WHAT THE EXERCISE ASKS
Copy out, from the entries below, each line that holds the string "front".

RECORDS FOR THE TASK
(* ===== verification/Validation.v ===== *)
(** * Field, metadata and resource validation
    (include/pipeforge/validation.hpp, src/contracts/validation.cpp)

    One boolean function per validator.  Identifier characters are compared by
    their unsigned code; on a platform with signed [char] a byte above 127 is
    negative and fails the same range tests. *)
From stdpp Require Import prelude gmap strings.
From Stdlib Require Import Ascii ZArith Lia.
From S2P Require Import Prelude Utf8 Contracts.

Definition max_message_nodes : Z := 4096.

(** ** Validators *)
Definition in_range (lo hi : Z) (c : ascii) : bool := (lo <=? char_code c) && (char_code c <=? hi).

Definition is_digit (c : ascii) : bool := in_range 48 57 c.

Definition name_char (c : ascii) : bool :=
  in_range 97 122 c || in_range 65 90 c || is_digit c || (char_code c =? 95).

Definition valid_name (name : string) (allow_empty : bool) : bool :=
  match name with
  | EmptyString => allow_empty
  | String front _ =>
      if (max_name_bytes <? strlen name) || is_digit front then false
      else str_forallb name_char name
  end.

Definition valid_kind (kind : value_kind) : bool :=
  (kind =? kind_text) || (kind =? kind_integer) || (kind =? kind_real).

Definition kind_of (data : value) : value_kind :=
  match data with
  | Text _ => kind_text
  | Integer _ => kind_integer
  | Real _ => kind_real
  end.

Definition value_bytes (data : value) : Z :=
  match data with
  | Text s => strlen s
  | _ => 8
  end.

Definition valid_page_size (size : Z) : bool := negb (size =? 0) && (size <=? max_entries).

(** The loop of [valid_names]: the set holds the names seen so far, and an
    insertion that finds its name present ends the scan. *)
Fixpoint valid_names_from {A} (name : A -> string) (seen : gset string) (l : list A) : bool :=
  match l with
  | [] => true
  | x :: l' =>
      valid_name (name x) false && negb (bool_decide (name x ∈ seen))
      && valid_names_from name ({[name x]} ∪ seen) l'
  end.

Definition valid_names {A} (name : A -> string) (l : list A) : bool := valid_names_from name ∅ l.

Definition valid_parameters (parameters : list parameter) : bool :=
  (len parameters <=? max_entries) && valid_names param_name parameters
  && forallb (fun item => valid_kind (param_kind item)) parameters.

(** The second loop of [valid_description]: [nodes] accumulates the parameters of
    the methods; [None] is the early return. *)
Fixpoint count_methods (nodes : Z) (methods : list method) : option Z :=
  match methods with
  | [] => Some nodes
  | m :: rest =>
      if negb (valid_kind (method_result_kind m)) || negb (valid_parameters (method_parameters m))
      then None
      else count_methods (nodes ⊞ len (method_parameters m)) rest
  end.

Definition valid_description (d : class_description) : bool :=
  if negb (valid_name (desc_name d) false) || (max_entries <? len (desc_attributes d))
     || (max_entries <? len (desc_methods d)) || negb (valid_names attr_name (desc_attributes d))
     || negb (valid_names method_name (desc_methods d))
     || negb (valid_parameters (desc_constructor_parameters d))
  then false
  else
    let nodes := 1 ⊞ len (desc_attributes d) ⊞ len (desc_methods d)
                 ⊞ len (desc_constructor_parameters d) in
    if negb (forallb (fun a => valid_kind (attr_kind a)) (desc_attributes d)) then false
    else
      match count_methods nodes (desc_methods d) with
      | None => false
      | Some total => total <? max_message_nodes
      end.

Definition make_error (code : error_code) : remote_error :=
  if code =? invalid_request then {| err_code := code; err_message := "Invalid request" |}
  else if code =? not_found then {| err_code := code; err_message := "Resource not found" |}
  else if code =? quota_exceeded then {| err_code := code; err_message := "Resource limit exceeded" |}
  else if code =? timeout then {| err_code := code; err_message := "Operation timed out" |}
  else if code =? cancelled then {| err_code := code; err_message := "Operation cancelled" |}
  else if code =? access_denied then {| err_code := code; err_message := "Session access denied" |}
  else if code =? transport_failure then {| err_code := code; err_message := "Transport failure" |}
  else if code =? unsupported_version
       then {| err_code := code; err_message := "Unsupported protocol version" |}
  else if code =? numeric_overflow then {| err_code := code; err_message := "Numeric overflow" |}
  else {| err_code := internal_failure; err_message := "Internal failure" |}.

Section values.
Context `{Utf8Ops}.

Definition valid_value (data : value) : bool :=
  match data with
  | Text s => (strlen s <=? max_string_bytes) && is_structurally_valid s
  | Integer _ => true
  | Real bits => real_isfinite bits
  end.

Definition valid_named_values (l : list named_value) : bool :=
  (len l <=? max_entries) && valid_names nv_name l
  && forallb (fun item => valid_value (nv_data item)) l.

Definition argument_matches (arguments : list named_value) (p : parameter) : bool :=
  match find_named nv_name (param_name p) arguments with
  | None => false
  | Some found => kind_of (nv_data found) =? param_kind p
  end.

Definition valid_arguments (arguments : list named_value) (parameters : list parameter) : bool :=
  if negb (len arguments =? len parameters) || negb (valid_named_values arguments) then false
  else forallb (argument_matches arguments) parameters.
End values.

(** The signature of a parameter, and of an argument that could fill it. *)
Definition signature (p : parameter) : string * value_kind := (param_name p, param_kind p).
Definition argument_signature (a : named_value) : string * value_kind :=
  (nv_name a, kind_of (nv_data a)).

(** ** Names *)
Lemma valid_names_from_spec {A} (name : A -> string) seen l :
  valid_names_from name seen l = true <->
  Forall (fun x => valid_name (name x) false = true) l /\ NoDup (name <$> l)
  /\ (forall x, x ∈ l -> name x ∉ seen).
Proof.
  revert seen. induction l as [|x l IH]; intros seen; simpl.
  { split; [|done]. intros _. split_and!; [constructor|constructor|set_solver]. }
  rewrite !andb_true_iff, negb_true_iff, bool_decide_eq_false, IH, Forall_cons, NoDup_cons.
  split.
  - intros [[Hv Hs] (Hf & Hnd & Hns)]. split_and!; [done..| | done |].
    + intros (y & Hy & Hin)%list_elem_of_fmap. specialize (Hns _ Hin). set_solver.
    + intros y [->|Hy]%elem_of_cons; [done|]. specialize (Hns y Hy). set_solver.
  - intros ([Hv Hf] & [Hx Hnd] & Hs). split_and!; [done|apply Hs; set_solver|done..|].
    intros y Hy. rewrite elem_of_union, elem_of_singleton. intros [Heq|Hin].
    + apply Hx. rewrite <- Heq. by apply list_elem_of_fmap_2.
    + apply (Hs y); [set_solver|done].
Qed.

Lemma valid_names_spec {A} (name : A -> string) l :
  valid_names name l = true <->
  Forall (fun x => valid_name (name x) false = true) l /\ NoDup (name <$> l).
Proof. unfold valid_names. rewrite valid_names_from_spec. set_solver. Qed.

Lemma valid_name_length name b : valid_name name b = true -> strlen name <= max_name_bytes.
Proof.
  destruct name as [|c s]; simpl; [unfold strlen, max_name_bytes; simpl; lia|].
  intros Hn. split_ifs_in Hn; bool_simp; done.
Qed.

Lemma valid_name_chars name b : valid_name name b = true -> str_forallb name_char name = true.
Proof. destruct name as [|c s]; [done|]. unfold valid_name. case_match; [done|auto]. Qed.

Lemma valid_name_ne name : valid_name name false = true -> name <> "".
Proof. by destruct name. Qed.

Lemma valid_name_allow name : valid_name name false = true -> valid_name name true = true.
Proof. by destruct name. Qed.

Lemma name_char_ascii c : name_char c = true -> is_ascii_char c = true.
Proof.
  unfold name_char, is_digit, in_range, is_ascii_char. intros.
  repeat match goal with
  | H : _ || _ = true |- _ => apply orb_true_iff in H; destruct H
  end; bool_simp; apply Z.ltb_lt; lia.
Qed.

Lemma valid_name_utf8 `{Utf8Laws} name b :
  valid_name name b = true -> is_structurally_valid name = true.
Proof.
  intros Hn. apply utf8_ascii.
  eapply str_forallb_impl; [|by eapply valid_name_chars]. apply name_char_ascii.
Qed.

Lemma valid_kind_spec k :
  valid_kind k = true <-> k = kind_text \/ k = kind_integer \/ k = kind_real.
Proof. unfold valid_kind. rewrite !orb_true_iff, !Z.eqb_eq. tauto. Qed.

Lemma valid_kind_of v : valid_kind (kind_of v) = true.
Proof. by destruct v. Qed.

Lemma valid_page_size_spec n : 0 <= n -> valid_page_size n = true <-> 1 <= n <= max_entries.
Proof. unfold valid_page_size, max_entries. rewrite andb_true_iff, negb_true_iff, Z.eqb_neq, Z.leb_le. lia. Qed.

(** ** Errors *)
Lemma make_error_code c : invalid_request <= err_code (make_error c) <= numeric_overflow.
Proof.
  unfold make_error, invalid_request, not_found, quota_exceeded, timeout, cancelled, access_denied,
    transport_failure, internal_failure, unsupported_version, numeric_overflow.
  split_match; bool_simp; simpl; subst; lia.
Qed.

Lemma make_error_code_id c : 1 <= c <= 10 -> err_code (make_error c) = c.
Proof.
  intros Hc. assert (c = 1 \/ c = 2 \/ c = 3 \/ c = 4 \/ c = 5 \/ c = 6 \/ c = 7 \/ c = 8 \/ c = 9 \/ c = 10)
    as Hcases by lia.
  destruct_or! Hcases; subst; done.
Qed.

(** ** Values *)
Section value_facts.
Context `{Utf8Ops}.

Lemma value_bytes_nonneg v : 0 <= value_bytes v.
Proof. destruct v; simpl; auto with pf; lia. Qed.

Lemma value_bytes_bound v : valid_value v = true -> value_bytes v <= max_string_bytes.
Proof. destruct v; simpl; intros; bool_simp; unfold max_string_bytes in *; lia. Qed.

Lemma valid_value_eqb_refl v : valid_value v = true -> value_eqb v v = true.
Proof.
  destruct v; simpl; intros Hv; [by rewrite bool_decide_eq_true|by rewrite Z.eqb_refl|].
  by apply real_finite_eqb_refl.
Qed.

Lemma valid_named_values_spec l :
  valid_named_values l = true <->
  len l <= max_entries /\ Forall (fun x => valid_name (nv_name x) false = true) l
  /\ NoDup (nv_name <$> l) /\ Forall (fun x => valid_value (nv_data x) = true) l.
Proof.
  unfold valid_named_values.
  rewrite !andb_true_iff, Z.leb_le, valid_names_spec, forallb_spec. tauto.
Qed.

(** Distinctly named arguments match distinctly named parameters exactly when the
    two lists of signatures are permutations of each other. *)
Lemma arguments_perm arguments parameters :
  NoDup (nv_name <$> arguments) -> NoDup (param_name <$> parameters) ->
  len arguments = len parameters ->
  (forall p, p ∈ parameters -> argument_matches arguments p = true) <->
  argument_signature <$> arguments ≡ₚ signature <$> parameters.
Proof.
  intros Ha Hp Hlen.
  assert (Hsa : NoDup (argument_signature <$> arguments)).
  { apply (NoDup_fmap_1 fst). by rewrite <- list_fmap_compose. }
  assert (Hsp : NoDup (signature <$> parameters)).
  { apply (NoDup_fmap_1 fst). by rewrite <- list_fmap_compose. }
  split.
  - intros Hm. symmetry. apply submseteq_length_Permutation.
    + apply NoDup_submseteq; [done|]. intros s (p & -> & Hin)%list_elem_of_fmap.
      specialize (Hm p Hin). unfold argument_matches in Hm.
      destruct (find_named _ _ _) as [a|] eqn:E; [|done]. bool_simp.
      apply find_named_Some in E as [Hin' Hn]. apply list_elem_of_fmap.
      exists a. split; [|done]. unfold signature, argument_signature. congruence.
    + rewrite !length_fmap. unfold len in Hlen. lia.
  - intros Hperm p Hin. unfold argument_matches.
    assert (Hs : signature p ∈ argument_signature <$> arguments).
    { rewrite Hperm. by apply list_elem_of_fmap_2. }
    apply list_elem_of_fmap in Hs as (a & Hs & Ha').
    unfold signature, argument_signature in Hs. simplify_eq.
    replace (param_name p) with (nv_name a) by done.
    rewrite find_named_NoDup by done. apply Z.eqb_eq. done.
Qed.

Lemma valid_arguments_spec arguments parameters :
  NoDup (param_name <$> parameters) ->
  valid_arguments arguments parameters = true <->
  valid_named_values arguments = true
  /\ argument_signature <$> arguments ≡ₚ signature <$> parameters.
Proof.
  intros Hp. unfold valid_arguments.
  destruct (len arguments =? len parameters) eqn:El; simpl; bool_simp; last first.
  { split; [done|]. intros [_ Hperm%Permutation_length]. rewrite !length_fmap in Hperm.
    unfold len in El. lia. }
  destruct (valid_named_values arguments) eqn:Ev; simpl; [|naive_solver].
  apply valid_named_values_spec in Ev as (_ & _ & Hnd & _).
  rewrite forallb_spec, Forall_forall, arguments_perm by done. naive_solver.
Qed.
End value_facts.

(** ** Descriptions *)
Definition method_ok (m : method) : Prop :=
  valid_kind (method_result_kind m) = true /\ valid_parameters (method_parameters m) = true.

(** Messages that the wire form of a description consists of. *)
Definition description_nodes (d : class_description) : Z :=
  1 + len (desc_attributes d) + len (desc_methods d) + len (desc_constructor_parameters d)
  + zsum (fun m => len (method_parameters m)) (desc_methods d).

Lemma valid_parameters_spec l :
  valid_parameters l = true <->
  len l <= max_entries /\ Forall (fun x => valid_name (param_name x) false = true) l
  /\ NoDup (param_name <$> l) /\ Forall (fun x => valid_kind (param_kind x) = true) l.
Proof.
  unfold valid_parameters.
  rewrite !andb_true_iff, Z.leb_le, valid_names_spec, forallb_spec. tauto.
Qed.

Lemma count_methods_spec ms nodes total :
  0 <= nodes -> nodes + len ms * max_entries < two64 ->
  count_methods nodes ms = Some total <->
  Forall method_ok ms /\ total = nodes + zsum (fun m => len (method_parameters m)) ms.
Proof.
  revert nodes. induction ms as [|m ms IH]; intros nodes Hn Hb; simpl.
  { split; [intros; simplify_eq; split; [constructor|lia]|intros [_ ->]; f_equal; lia]. }
  rewrite len_cons in Hb. rewrite Forall_cons. unfold method_ok at 1.
  destruct (valid_kind (method_result_kind m)); simpl; [|naive_solver].
  destruct (valid_parameters (method_parameters m)) eqn:E; simpl; [|naive_solver].
  apply valid_parameters_spec in E as [Hl _]. pose proof (len_nonneg (method_parameters m)).
  pose proof (len_nonneg ms). unfold max_entries in *.
  rewrite u64_add_exact by lia. rewrite IH by lia. rewrite Z.add_assoc. tauto.
Qed.

Lemma valid_description_spec d :
  valid_description d = true <->
  (valid_name (desc_name d) false = true /\ len (desc_attributes d) <= max_entries
   /\ len (desc_methods d) <= max_entries /\ valid_names attr_name (desc_attributes d) = true
   /\ valid_names method_name (desc_methods d) = true
   /\ valid_parameters (desc_constructor_parameters d) = true)
  /\ Forall (fun a => valid_kind (attr_kind a) = true) (desc_attributes d)
  /\ Forall method_ok (desc_methods d) /\ description_nodes d < max_message_nodes.
Proof.
  unfold valid_description. set (guard := _ || _).
  destruct guard eqn:Eg; subst guard.
  { split; [done|]. intros ((H1 & H2 & H3 & H4 & H5 & H6) & _).
    rewrite H1, H4, H5, H6 in Eg. apply Z.ltb_ge in H2, H3. rewrite H2, H3 in Eg. done. }
  bool_simp. match goal with H : valid_parameters _ = true |- _ => pose proof H as Hc end.
  apply valid_parameters_spec in Hc as [Hc _].
  pose proof (len_nonneg (desc_attributes d)). pose proof (len_nonneg (desc_methods d)).
  pose proof (len_nonneg (desc_constructor_parameters d)). unfold max_entries in *.
  rewrite (u64_add_exact 1 (len _)) by (unfold two64; lia).
  rewrite (u64_add_exact (1 + len _) (len _)) by (unfold two64; lia).
  rewrite (u64_add_exact (1 + len _ + len _) (len _)) by (unfold two64; lia).
  destruct (forallb _ _) eqn:Ek; simpl; last first.
  { split; [done|]. intros (_ & Hk & _). apply forallb_spec in Hk. congruence. }
  apply forallb_spec in Ek. unfold description_nodes. set (n0 := 1 + _ + _ + _).
  destruct (count_methods n0 (desc_methods d)) as [total|] eqn:Ec.
  - apply count_methods_spec in Ec as [Hm ->]; [|unfold n0, two64, max_entries in *; lia..].
    rewrite Z.ltb_lt. tauto.
  - split; [done|]. intros (_ & _ & Hm & _).
    assert (Hs : count_methods n0 (desc_methods d)
      = Some (n0 + zsum (fun m => len (method_parameters m)) (desc_methods d)))
      by (apply count_methods_spec; unfold n0, two64, max_entries; [lia..|done]).
    congruence.
Qed.
(* ===== verification/Framing.v ===== *)
(** * Length framing (include/pipeforge/protocol.hpp, src/protocol/framing.cpp)

    [frame] and the incremental [frame_decoder].  A [std::span<const std::byte>]
    is a list of bytes; a [std::variant<T, failure>] is the sum [T + failure].
    The specification at the end of the definitions is a one-step parser of the
    whole byte stream, [next_frame], and the theorems show that the decoder
    computes it whatever the chunking of its input. *)
From stdpp Require Import prelude.
From Stdlib Require Import ZArith Lia Strings.Byte.
From S2P Require Import Prelude Contracts.

(** ** Bytes *)
Abbreviation bytes := (list byte).
Definition byte_Z (b : byte) : Z := Z.of_N (Byte.to_N b).
Definition byte_of_Z (z : Z) : byte :=
  match Byte.of_N (Z.to_N (z mod 256)) with Some b => b | None => x00 end.

(** ** Failures *)
Inductive failure_code :=
  | fc_malformed
  | fc_invalid_fields
  | fc_unsupported_version
  | fc_limit_exceeded
  | fc_truncated.

Record failure := {
  f_code : failure_code;
  f_close_session : bool;
  f_request_id : option Z;
}.

#[global] Instance failure_code_eq_dec : EqDecision failure_code.
Proof. solve_decision. Defined.
#[global] Instance failure_eq_dec : EqDecision failure.
Proof. solve_decision. Defined.

(** ** Encoding *)
Definition two32 : Z := 4294967296.

Definition header_bytes (size : Z) : bytes :=
  (fun index => byte_of_Z (Z.land (Z.shiftr size (index * 8)) 255)) <$> [0; 1; 2; 3].

Definition frame (payload : bytes) : bytes + failure :=
  if bool_decide (payload = []) || (max_payload_bytes <? len payload)
  then inr {| f_code := fc_limit_exceeded; f_close_session := true; f_request_id := None |}
  else inl (header_bytes (len payload mod two32) ++ payload).

(** ** Incremental decoding *)
Record frame_progress := { consumed : Z; fp_payload : option bytes }.

Record frame_decoder := {
  header_ : bytes;
  header_used_ : Z;
  expected_ : Z;
  payload_ : bytes;
  poisoned_ : bool;
}.

Definition fresh_decoder : frame_decoder := {|
  header_ := [x00; x00; x00; x00];
  header_used_ := 0;
  expected_ := 0;
  payload_ := [];
  poisoned_ := false;
|}.

(** The loop over the header bytes: [length |= byte << shift; shift += 8]. *)
Fixpoint header_length_from (length shift : Z) (header : bytes) : Z :=
  match header with
  | [] => length
  | b :: rest =>
      header_length_from (Z.lor length (Z.shiftl (byte_Z b) shift mod two32)) (shift + 8) rest
  end.

Definition header_length (header : bytes) : Z := header_length_from 0 0 header.

(** The part of [consume] after the header is complete. *)
Definition consume_payload (d : frame_decoder) (original_size : Z) (input : bytes)
  : frame_decoder * (frame_progress + failure) :=
  let count := len input `min` (expected_ d ⊟ len (payload_ d)) in
  let payload := payload_ d ++ take (Z.to_nat count) input in
  let input' := drop (Z.to_nat count) input in
  if negb (len payload =? expected_ d)
  then ({| header_ := header_ d; header_used_ := header_used_ d; expected_ := expected_ d;
           payload_ := payload; poisoned_ := poisoned_ d |},
        inl {| consumed := original_size ⊟ len input'; fp_payload := None |})
  else ({| header_ := header_ d; header_used_ := 0; expected_ := 0;
           payload_ := []; poisoned_ := poisoned_ d |},
        inl {| consumed := original_size ⊟ len input'; fp_payload := Some payload |}).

ANSWER BOX
  | String front _ =>
      if (max_name_bytes <? strlen name) || is_digit front then false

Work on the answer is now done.